The aspirin is meant to lower our risks of clotting as it thins our blood and helps put less pressure on our hearts, or so I’ve been told. The hydroxyurea will lower our risks of strokes because it slows down the overproduction of blood cells the Myeloproliferative neoplasms (MPN) cause in our bodies. Maybe you’d like to read the Blood Cancer UK information about Essential thrombocythemia (ET): Essential thrombocythaemia | Blood Cancer UK
Already you’ve had really helpful responses from @Pedro, @Ceri_BloodCancerUK and @Emma_BloodCancerUK and I’d add that I would not wait another few months for an appointment if I were experiencing those symptoms, please do contact your specialist. I was told by my haematologist not to just stop taking hydroxyurea or to miss doses, so perhaps run what your nurse said past your consultant. I’d also add that each time my dose changed I went through a period of adaptation, usually waves of horrible fatigue and brain fog which settled down after a few weeks to months. Perhaps those nasty ulcers are how your body reacts?
You don’t need to live with those side effects @StevenP, do please let us know how it goes getting them checked out.
Hi @StevenP I am suffering with Polycythaemea Vera JAK-2 (Polycythaemia vera (PV)) since 2018. am on Hydroxycarbamide and Clopidogrel for thinning my blood. Occasionally I too will go longer than normal between appointments, as i am now. Being in the UK and under the care of the NHS, after an appointment via phone or hospital appointment, I will receive a “Clinic” letter from my local hospital Haematology department quoting everything we discussed with my blood readings. This letter will also give me the phone number of the Appointment Booking Team that I can contact (usually by leaving a message on their answerphone !!! - I hate answerphones !!!) but it works, within a few days, I normally receive my next appointment letter. Good luck, take care, but never let it go on too long. You should also have an allocated CNS nurse !
Hi Thank you, I have a nurse which I can contact directly, they have given me a number to an Myeloproliferative neoplasms (MPN) support group who meet at the hospital once a week, which I will want to attend to gain further understanding.
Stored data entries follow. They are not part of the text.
(** ** Properties *)

(** C1. Round trip: for a schema with distinct field names, packing
    well-typed values succeeds, gives exactly [size] bytes, and unpacking
    those bytes gives every value back under its field name, in field order.
    Only the call with the values as keywords differs: it refuses a schema
    with a field "self", which the method's own parameter already names. *)
Theorem unpack_pack fs vs :
  NoDup (fd_name <$> fs) → Forall2 has_type fs vs →
  ∃ data, pack_fields fs (zip (fd_name <$> fs) vs) = Ok data
          ∧ mt_pack fs (zip (fd_name <$> fs) vs)
            = (if bool_decide ("self"%string ∈ fd_name <$> fs) then Err TypeError else Ok data)
          ∧ length data = mt_size fs
          ∧ mt_unpack fs data = Ok (zip (fd_name <$> fs) vs).
Proof.
  intros Hn Ht. destruct (mt_unpack_pack fs vs Hn Ht) as (data & Hp & Hl & Hu).
  exists data. split_and!; [done| |done|done].
  rewrite mt_pack_keywords by (symmetry; by eapply Forall2_length). by rewrite Hp.
Qed.

Definition demo_fields : list field :=
  [mk_field "speed" F64 None; mk_field "id" I16 None;
   mk_field "raw" U8 (Some 3%nat); mk_field "gap" F32 (Some 2%nat)].
Definition demo_values : list value :=
  [VNum (PFloat 4611686018427387904); VNum (PInt (-2));
   VBytes [x01; xff; x00]; VList [PFloat (widen 1069547520); PFloat (widen 1)]].

Lemma demo_typed : Forall2 has_type demo_fields demo_values.
Proof.
  constructor; [|constructor; [|constructor; [|constructor; [|constructor]]]].
  - split; vm_compute; done.
  - split; vm_compute; done.
  - reflexivity.
  - split; [reflexivity|]. constructor; [|constructor; [|constructor]].
    + exists 1069547520. split_and!; vm_compute; done.
    + exists 1. split_and!; vm_compute; done.
Qed.

Lemma unpack_pack_witness :
  ∃ data, pack_fields demo_fields (zip (fd_name <$> demo_fields) demo_values) = Ok data
    ∧ mt_pack demo_fields (zip (fd_name <$> demo_fields) demo_values)
      = (if bool_decide ("self"%string ∈ fd_name <$> demo_fields) then Err TypeError else Ok data)
    ∧ length data = mt_size demo_fields
    ∧ mt_unpack demo_fields data = Ok (zip (fd_name <$> demo_fields) demo_values).
Proof.
  apply (unpack_pack demo_fields demo_values).
  - apply (bool_decide_unpack _). vm_compute. exact I.
  - exact demo_typed.
Defined.

(** Round trip from bytes: every payload of the schema's size unpacks,
    and when no "f32" element holds a NaN the values are well typed and
    packing them gives the same bytes. *)
Theorem pack_unpack fs data :
  NoDup (fd_name <$> fs) → length data = mt_size fs →
  ∃ vs, length vs = length fs
    ∧ mt_unpack fs data = Ok (zip (fd_name <$> fs) vs)
    ∧ (nan32_free (mt_items fs) data = true →
       Forall2 has_type fs vs
       ∧ pack_fields fs (zip (fd_name <$> fs) vs) = Ok data).
Proof. apply mt_pack_unpack. Qed.

Lemma pack_unpack_witness :
  ∃ vs, length vs = length demo_fields
    ∧ mt_unpack demo_fields (replicate 21 x01) = Ok (zip (fd_name <$> demo_fields) vs)
    ∧ (nan32_free (mt_items demo_fields) (replicate 21 x01) = true →
       Forall2 has_type demo_fields vs
       ∧ pack_fields demo_fields (zip (fd_name <$> demo_fields) vs)
         = Ok (replicate 21 x01)).
Proof.
  apply (pack_unpack demo_fields (replicate 21 x01)).
  - apply (bool_decide_unpack _). vm_compute. exact I.
  - reflexivity.
Defined.

(** Refusal instead of corruption: when [pack] succeeds, the result has
    exactly [size] bytes, every field was given, and every array field was
    given exactly [count] elements; any other call raises. *)
Theorem pack_shapes fs vals data :
  mt_pack fs vals = Ok data →
  length data = mt_size fs
  ∧ Forall (λ f, ∃ v, dget vals (fd_name f) = Some v ∧ fits (field_plan f) v) fs.
Proof. apply mt_pack_Ok. Qed.

Lemma pack_shapes_witness :
  length (replicate 2 xff) = mt_size [mk_field "a" U8 (Some 2%nat)]
  ∧ Forall (λ f, ∃ v, dget [("a"%string, VBytes (replicate 2 xff))] (fd_name f) = Some v
                      ∧ fits (field_plan f) v) [mk_field "a" U8 (Some 2%nat)].
Proof.
  apply (pack_shapes _ [("a"%string, VBytes (replicate 2 xff))]). reflexivity.
Defined.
Thank you, yes I was worried when the nurse suggested stopping HU, especially days after the consultant said my red blood cells had shot up! He said my blood is very thick and put me straight to 1000mg from previously being on 500mg, I also get very fatigued, I find eating well and moderate exercise helps, but still have to rest frequently, I tried a venesection but went into hypertension, awful feeling that was.
Hi, thank you, I have a direct number where I can raise concerns with a nurse, they have passed a number for me to contact an Myeloproliferative neoplasms (MPN) support group who meet at the hospital.
Thank you, I have a number that I can text and do get a reply from a nurse, I’m seeing if taking HU in the mornings instead of evenings will help, my last count hadn’t gone down being on 500mg and red cell count shot up for first time since first diagnosis, hopefully side effects will settle so I can up my dosage.
Hi, thank you for information, I was hoping for monthly checks, as in the last 3 months since my last check up, my red blood counts have gone from normal to very high! I feel having these sudden changes along with double dosage of HU, to wait 3 months again is risky.
Thank you, it’s good they give you the information discussed, this is what I was for myself, hoping they’d share their results with me, I only get a letter with appointment details with no information attached to hospital findings and no mention of what my condition is, my recent consultation at the hospital mentioned highly elevated red blood cells and HU being ineffective, but haven’t a clue on the actual readings of my platelets or given any advice as to why my red blood cell count has all of a sudden jumped high, written or verbal, I feel they know everything I want to know, and I know nothing.